----- PROVIDED ENTRIES

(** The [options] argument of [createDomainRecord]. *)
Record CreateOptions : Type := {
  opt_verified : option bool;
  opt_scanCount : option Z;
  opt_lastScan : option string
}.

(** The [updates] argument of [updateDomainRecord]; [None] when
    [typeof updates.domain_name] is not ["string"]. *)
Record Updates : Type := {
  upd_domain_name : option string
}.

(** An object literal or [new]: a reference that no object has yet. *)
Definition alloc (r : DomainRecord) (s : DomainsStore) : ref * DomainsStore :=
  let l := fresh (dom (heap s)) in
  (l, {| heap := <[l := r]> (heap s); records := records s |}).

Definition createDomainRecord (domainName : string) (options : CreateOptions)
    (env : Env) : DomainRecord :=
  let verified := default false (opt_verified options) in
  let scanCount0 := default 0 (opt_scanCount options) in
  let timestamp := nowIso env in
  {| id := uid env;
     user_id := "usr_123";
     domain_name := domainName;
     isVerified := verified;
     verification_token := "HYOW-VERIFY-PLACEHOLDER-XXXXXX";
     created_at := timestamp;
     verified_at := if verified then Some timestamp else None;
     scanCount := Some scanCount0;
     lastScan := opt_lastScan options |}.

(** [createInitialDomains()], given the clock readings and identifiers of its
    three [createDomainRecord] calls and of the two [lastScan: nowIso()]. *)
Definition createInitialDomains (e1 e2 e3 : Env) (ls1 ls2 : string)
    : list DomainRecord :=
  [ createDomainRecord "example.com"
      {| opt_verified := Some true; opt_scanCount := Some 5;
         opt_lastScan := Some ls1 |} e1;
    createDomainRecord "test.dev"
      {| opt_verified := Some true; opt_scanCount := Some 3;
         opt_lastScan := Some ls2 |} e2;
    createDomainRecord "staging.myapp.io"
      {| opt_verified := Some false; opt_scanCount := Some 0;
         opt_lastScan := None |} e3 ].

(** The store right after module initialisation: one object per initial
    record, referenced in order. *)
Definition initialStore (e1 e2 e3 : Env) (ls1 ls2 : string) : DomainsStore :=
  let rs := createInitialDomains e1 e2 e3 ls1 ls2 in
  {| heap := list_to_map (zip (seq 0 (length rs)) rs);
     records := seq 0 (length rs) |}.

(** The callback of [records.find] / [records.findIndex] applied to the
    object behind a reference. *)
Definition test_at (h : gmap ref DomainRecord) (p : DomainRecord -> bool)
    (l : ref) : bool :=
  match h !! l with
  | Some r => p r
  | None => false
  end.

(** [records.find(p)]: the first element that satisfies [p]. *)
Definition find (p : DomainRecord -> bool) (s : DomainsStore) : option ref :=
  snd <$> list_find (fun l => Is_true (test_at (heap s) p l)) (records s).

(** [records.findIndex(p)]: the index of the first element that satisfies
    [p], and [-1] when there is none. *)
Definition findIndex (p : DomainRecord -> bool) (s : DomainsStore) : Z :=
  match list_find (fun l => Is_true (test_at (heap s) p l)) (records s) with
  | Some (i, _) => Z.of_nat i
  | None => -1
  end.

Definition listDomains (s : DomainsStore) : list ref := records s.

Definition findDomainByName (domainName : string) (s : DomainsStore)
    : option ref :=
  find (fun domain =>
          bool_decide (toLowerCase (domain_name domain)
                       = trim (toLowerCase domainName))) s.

----------

The answer is the lines above between the line holding "(length rs)) rs);" and the line holding "snd <$> list_find", inclusive, each written out exactly, and no others.

  {| heap := list_to_map (zip (seq 0 (length rs)) rs);
     records := seq 0 (length rs) |}.

(** The callback of [records.find] / [records.findIndex] applied to the
    object behind a reference. *)
Definition test_at (h : gmap ref DomainRecord) (p : DomainRecord -> bool)
    (l : ref) : bool :=
  match h !! l with
  | Some r => p r
  | None => false
  end.

(** [records.find(p)]: the first element that satisfies [p]. *)
Definition find (p : DomainRecord -> bool) (s : DomainsStore) : option ref :=
  snd <$> list_find (fun l => Is_true (test_at (heap s) p l)) (records s).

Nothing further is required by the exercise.